Stored data entries
§ §

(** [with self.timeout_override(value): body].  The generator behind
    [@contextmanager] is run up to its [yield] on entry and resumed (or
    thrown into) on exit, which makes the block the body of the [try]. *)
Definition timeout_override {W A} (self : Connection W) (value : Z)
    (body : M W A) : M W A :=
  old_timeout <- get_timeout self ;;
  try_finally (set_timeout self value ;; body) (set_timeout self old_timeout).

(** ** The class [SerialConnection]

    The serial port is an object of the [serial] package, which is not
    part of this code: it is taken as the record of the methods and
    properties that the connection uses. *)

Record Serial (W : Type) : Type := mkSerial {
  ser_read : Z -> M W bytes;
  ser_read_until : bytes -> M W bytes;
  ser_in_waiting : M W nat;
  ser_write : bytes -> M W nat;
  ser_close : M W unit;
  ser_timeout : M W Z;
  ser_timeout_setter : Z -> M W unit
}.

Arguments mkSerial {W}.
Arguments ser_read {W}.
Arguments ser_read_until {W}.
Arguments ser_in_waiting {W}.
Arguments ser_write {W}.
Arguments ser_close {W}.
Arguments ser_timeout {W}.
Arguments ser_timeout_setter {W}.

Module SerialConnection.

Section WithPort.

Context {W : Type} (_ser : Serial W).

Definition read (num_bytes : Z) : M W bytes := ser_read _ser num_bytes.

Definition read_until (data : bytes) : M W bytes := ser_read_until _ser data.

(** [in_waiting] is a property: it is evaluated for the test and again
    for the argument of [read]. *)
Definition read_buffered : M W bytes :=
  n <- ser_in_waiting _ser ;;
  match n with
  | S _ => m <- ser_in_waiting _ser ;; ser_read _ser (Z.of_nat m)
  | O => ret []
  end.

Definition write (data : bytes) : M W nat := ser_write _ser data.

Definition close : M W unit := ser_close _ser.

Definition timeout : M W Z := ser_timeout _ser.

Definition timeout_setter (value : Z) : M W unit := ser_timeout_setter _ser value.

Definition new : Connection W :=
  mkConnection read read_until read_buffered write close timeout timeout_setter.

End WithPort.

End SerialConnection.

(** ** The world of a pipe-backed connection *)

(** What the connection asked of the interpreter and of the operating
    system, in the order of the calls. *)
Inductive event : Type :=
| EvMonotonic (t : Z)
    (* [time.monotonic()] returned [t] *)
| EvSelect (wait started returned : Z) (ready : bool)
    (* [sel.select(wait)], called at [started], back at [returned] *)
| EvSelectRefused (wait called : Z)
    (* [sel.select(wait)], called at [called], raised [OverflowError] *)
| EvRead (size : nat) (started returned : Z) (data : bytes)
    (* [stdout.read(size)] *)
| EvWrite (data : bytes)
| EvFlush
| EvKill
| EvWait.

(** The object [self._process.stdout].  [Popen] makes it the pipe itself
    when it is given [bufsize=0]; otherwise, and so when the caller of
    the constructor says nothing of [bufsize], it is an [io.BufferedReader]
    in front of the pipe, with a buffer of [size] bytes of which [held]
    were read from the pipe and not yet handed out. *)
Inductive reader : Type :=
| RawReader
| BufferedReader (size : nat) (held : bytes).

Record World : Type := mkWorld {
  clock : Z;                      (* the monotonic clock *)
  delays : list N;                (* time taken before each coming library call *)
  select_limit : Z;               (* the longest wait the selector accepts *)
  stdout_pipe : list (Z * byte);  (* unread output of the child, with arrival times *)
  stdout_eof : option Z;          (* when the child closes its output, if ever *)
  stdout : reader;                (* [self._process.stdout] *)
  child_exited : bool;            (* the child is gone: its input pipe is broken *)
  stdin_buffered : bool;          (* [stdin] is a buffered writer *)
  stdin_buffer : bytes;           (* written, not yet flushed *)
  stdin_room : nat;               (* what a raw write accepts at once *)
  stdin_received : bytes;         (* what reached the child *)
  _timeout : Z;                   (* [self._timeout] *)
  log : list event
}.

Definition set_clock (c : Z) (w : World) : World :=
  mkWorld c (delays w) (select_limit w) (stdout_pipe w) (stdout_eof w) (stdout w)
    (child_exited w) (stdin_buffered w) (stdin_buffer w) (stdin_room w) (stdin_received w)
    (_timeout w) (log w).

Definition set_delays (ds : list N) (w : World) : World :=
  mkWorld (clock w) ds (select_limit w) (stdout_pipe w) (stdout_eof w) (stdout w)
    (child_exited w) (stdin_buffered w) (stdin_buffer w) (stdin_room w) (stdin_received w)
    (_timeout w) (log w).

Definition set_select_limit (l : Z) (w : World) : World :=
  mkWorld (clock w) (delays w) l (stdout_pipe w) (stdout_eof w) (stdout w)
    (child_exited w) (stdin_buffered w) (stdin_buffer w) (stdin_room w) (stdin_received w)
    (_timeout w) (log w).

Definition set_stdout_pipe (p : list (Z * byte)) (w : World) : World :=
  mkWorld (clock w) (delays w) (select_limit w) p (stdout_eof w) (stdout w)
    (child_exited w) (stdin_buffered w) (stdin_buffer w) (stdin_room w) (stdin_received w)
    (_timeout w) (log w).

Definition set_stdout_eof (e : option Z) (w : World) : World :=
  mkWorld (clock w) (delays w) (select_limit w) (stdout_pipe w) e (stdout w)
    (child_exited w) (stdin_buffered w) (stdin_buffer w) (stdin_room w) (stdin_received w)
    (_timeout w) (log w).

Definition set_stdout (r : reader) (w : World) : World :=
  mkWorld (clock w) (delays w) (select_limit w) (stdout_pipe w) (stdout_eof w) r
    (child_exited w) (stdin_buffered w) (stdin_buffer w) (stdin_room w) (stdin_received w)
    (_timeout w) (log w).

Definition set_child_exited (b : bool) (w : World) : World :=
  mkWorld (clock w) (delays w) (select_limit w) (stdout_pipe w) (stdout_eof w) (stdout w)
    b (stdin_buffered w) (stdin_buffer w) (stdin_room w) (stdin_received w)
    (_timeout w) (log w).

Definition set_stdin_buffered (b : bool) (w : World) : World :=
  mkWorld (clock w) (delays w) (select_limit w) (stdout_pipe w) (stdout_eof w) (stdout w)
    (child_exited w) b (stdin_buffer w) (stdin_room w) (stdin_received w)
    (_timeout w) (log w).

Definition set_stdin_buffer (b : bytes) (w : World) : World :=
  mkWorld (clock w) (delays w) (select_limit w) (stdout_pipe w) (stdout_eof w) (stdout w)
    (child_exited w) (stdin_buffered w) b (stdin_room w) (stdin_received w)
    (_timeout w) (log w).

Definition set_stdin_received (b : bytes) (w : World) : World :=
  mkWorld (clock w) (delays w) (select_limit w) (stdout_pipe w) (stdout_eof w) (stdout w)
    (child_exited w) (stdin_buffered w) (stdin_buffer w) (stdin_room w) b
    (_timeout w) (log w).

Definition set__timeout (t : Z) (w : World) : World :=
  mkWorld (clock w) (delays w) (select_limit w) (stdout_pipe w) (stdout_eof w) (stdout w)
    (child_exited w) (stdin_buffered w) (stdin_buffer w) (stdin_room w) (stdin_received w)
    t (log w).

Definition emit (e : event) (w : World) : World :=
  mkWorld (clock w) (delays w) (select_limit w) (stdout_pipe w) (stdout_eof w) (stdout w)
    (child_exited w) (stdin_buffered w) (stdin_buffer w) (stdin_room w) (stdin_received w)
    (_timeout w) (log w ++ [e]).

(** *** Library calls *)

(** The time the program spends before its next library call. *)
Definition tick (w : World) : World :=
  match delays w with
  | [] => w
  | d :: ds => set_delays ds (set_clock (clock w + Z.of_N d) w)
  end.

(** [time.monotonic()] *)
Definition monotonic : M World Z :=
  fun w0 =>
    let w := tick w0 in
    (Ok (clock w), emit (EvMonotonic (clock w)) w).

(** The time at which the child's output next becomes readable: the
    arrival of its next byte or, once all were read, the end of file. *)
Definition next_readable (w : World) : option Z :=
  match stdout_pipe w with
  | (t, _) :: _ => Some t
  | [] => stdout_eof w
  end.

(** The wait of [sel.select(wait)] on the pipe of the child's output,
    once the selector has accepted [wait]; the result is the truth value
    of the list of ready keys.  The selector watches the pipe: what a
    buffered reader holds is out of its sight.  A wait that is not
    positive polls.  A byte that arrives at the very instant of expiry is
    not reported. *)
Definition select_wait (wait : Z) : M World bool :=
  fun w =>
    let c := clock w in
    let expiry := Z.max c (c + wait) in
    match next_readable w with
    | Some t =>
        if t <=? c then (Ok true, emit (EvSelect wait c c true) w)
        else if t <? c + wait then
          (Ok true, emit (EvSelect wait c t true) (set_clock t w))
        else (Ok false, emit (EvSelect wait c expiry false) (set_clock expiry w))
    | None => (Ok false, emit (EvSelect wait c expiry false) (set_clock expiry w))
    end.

§ §

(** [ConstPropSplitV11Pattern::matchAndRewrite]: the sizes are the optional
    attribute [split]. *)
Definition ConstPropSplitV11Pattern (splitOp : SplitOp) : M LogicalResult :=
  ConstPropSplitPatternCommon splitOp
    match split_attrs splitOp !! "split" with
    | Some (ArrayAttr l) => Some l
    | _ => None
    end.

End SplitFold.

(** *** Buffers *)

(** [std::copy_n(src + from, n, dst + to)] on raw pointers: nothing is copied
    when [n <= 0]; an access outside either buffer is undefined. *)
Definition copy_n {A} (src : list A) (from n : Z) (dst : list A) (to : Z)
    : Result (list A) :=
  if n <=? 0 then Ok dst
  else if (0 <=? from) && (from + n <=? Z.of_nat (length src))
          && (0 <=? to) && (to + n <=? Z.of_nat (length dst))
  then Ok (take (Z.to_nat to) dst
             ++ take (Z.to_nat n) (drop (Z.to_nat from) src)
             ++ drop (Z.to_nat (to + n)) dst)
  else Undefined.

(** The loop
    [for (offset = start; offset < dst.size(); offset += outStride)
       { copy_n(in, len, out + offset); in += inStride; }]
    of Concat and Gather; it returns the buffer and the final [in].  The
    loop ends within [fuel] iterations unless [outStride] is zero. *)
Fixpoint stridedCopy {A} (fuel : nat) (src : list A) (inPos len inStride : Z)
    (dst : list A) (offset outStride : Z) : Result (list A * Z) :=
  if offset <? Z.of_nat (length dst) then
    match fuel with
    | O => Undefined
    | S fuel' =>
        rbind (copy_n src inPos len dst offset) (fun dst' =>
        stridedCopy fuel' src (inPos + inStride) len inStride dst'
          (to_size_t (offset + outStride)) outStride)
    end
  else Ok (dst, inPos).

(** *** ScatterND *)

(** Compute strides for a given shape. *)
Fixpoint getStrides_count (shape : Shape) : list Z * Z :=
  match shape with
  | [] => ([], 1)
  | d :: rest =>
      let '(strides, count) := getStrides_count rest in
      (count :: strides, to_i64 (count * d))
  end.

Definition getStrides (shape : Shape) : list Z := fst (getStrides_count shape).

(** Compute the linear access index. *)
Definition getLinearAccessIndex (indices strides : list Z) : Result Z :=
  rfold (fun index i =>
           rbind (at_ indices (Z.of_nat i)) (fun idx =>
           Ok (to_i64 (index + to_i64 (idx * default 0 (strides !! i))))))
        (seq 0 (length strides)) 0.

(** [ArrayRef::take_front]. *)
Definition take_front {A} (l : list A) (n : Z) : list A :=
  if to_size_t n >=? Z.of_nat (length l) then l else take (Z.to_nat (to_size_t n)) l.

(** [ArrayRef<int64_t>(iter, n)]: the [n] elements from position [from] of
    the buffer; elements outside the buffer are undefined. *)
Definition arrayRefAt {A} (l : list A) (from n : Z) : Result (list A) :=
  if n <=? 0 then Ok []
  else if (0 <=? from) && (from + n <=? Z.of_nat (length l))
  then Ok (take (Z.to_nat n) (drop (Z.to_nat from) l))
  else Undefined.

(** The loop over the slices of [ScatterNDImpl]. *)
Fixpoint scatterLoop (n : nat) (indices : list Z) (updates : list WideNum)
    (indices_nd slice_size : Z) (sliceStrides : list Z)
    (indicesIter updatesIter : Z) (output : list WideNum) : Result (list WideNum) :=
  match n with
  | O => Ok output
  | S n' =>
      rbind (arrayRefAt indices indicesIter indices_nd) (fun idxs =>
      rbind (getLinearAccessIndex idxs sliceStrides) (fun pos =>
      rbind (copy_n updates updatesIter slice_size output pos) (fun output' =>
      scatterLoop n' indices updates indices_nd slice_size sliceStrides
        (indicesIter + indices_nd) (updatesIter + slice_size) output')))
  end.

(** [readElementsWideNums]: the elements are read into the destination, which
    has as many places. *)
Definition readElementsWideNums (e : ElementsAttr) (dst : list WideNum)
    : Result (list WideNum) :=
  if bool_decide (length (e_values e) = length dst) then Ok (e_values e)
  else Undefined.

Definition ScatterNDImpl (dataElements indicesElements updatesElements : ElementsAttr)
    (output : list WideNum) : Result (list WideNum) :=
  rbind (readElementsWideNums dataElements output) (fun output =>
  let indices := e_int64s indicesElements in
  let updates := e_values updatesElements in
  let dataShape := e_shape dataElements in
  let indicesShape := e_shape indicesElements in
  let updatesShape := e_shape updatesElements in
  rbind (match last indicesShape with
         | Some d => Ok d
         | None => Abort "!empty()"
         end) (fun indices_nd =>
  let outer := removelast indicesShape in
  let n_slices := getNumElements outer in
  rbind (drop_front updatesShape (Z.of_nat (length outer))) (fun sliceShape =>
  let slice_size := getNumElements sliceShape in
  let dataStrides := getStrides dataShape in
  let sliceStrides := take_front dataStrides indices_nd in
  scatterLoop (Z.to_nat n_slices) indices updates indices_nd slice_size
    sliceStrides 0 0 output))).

§ §

WORK TO COMPLETE:
Restate word for word the entries above, starting at the line with "match delays w with" and ending at the line with "let expiry := Z.max c (c + wait) in", inclusive, and no others.

OUTPUT OF THE EXERCISE:
  match delays w with
  | [] => w
  | d :: ds => set_delays ds (set_clock (clock w + Z.of_N d) w)
  end.

(** [time.monotonic()] *)
Definition monotonic : M World Z :=
  fun w0 =>
    let w := tick w0 in
    (Ok (clock w), emit (EvMonotonic (clock w)) w).

(** The time at which the child's output next becomes readable: the
    arrival of its next byte or, once all were read, the end of file. *)
Definition next_readable (w : World) : option Z :=
  match stdout_pipe w with
  | (t, _) :: _ => Some t
  | [] => stdout_eof w
  end.

(** The wait of [sel.select(wait)] on the pipe of the child's output,
    once the selector has accepted [wait]; the result is the truth value
    of the list of ready keys.  The selector watches the pipe: what a
    buffered reader holds is out of its sight.  A wait that is not
    positive polls.  A byte that arrives at the very instant of expiry is
    not reported. *)
Definition select_wait (wait : Z) : M World bool :=
  fun w =>
    let c := clock w in
    let expiry := Z.max c (c + wait) in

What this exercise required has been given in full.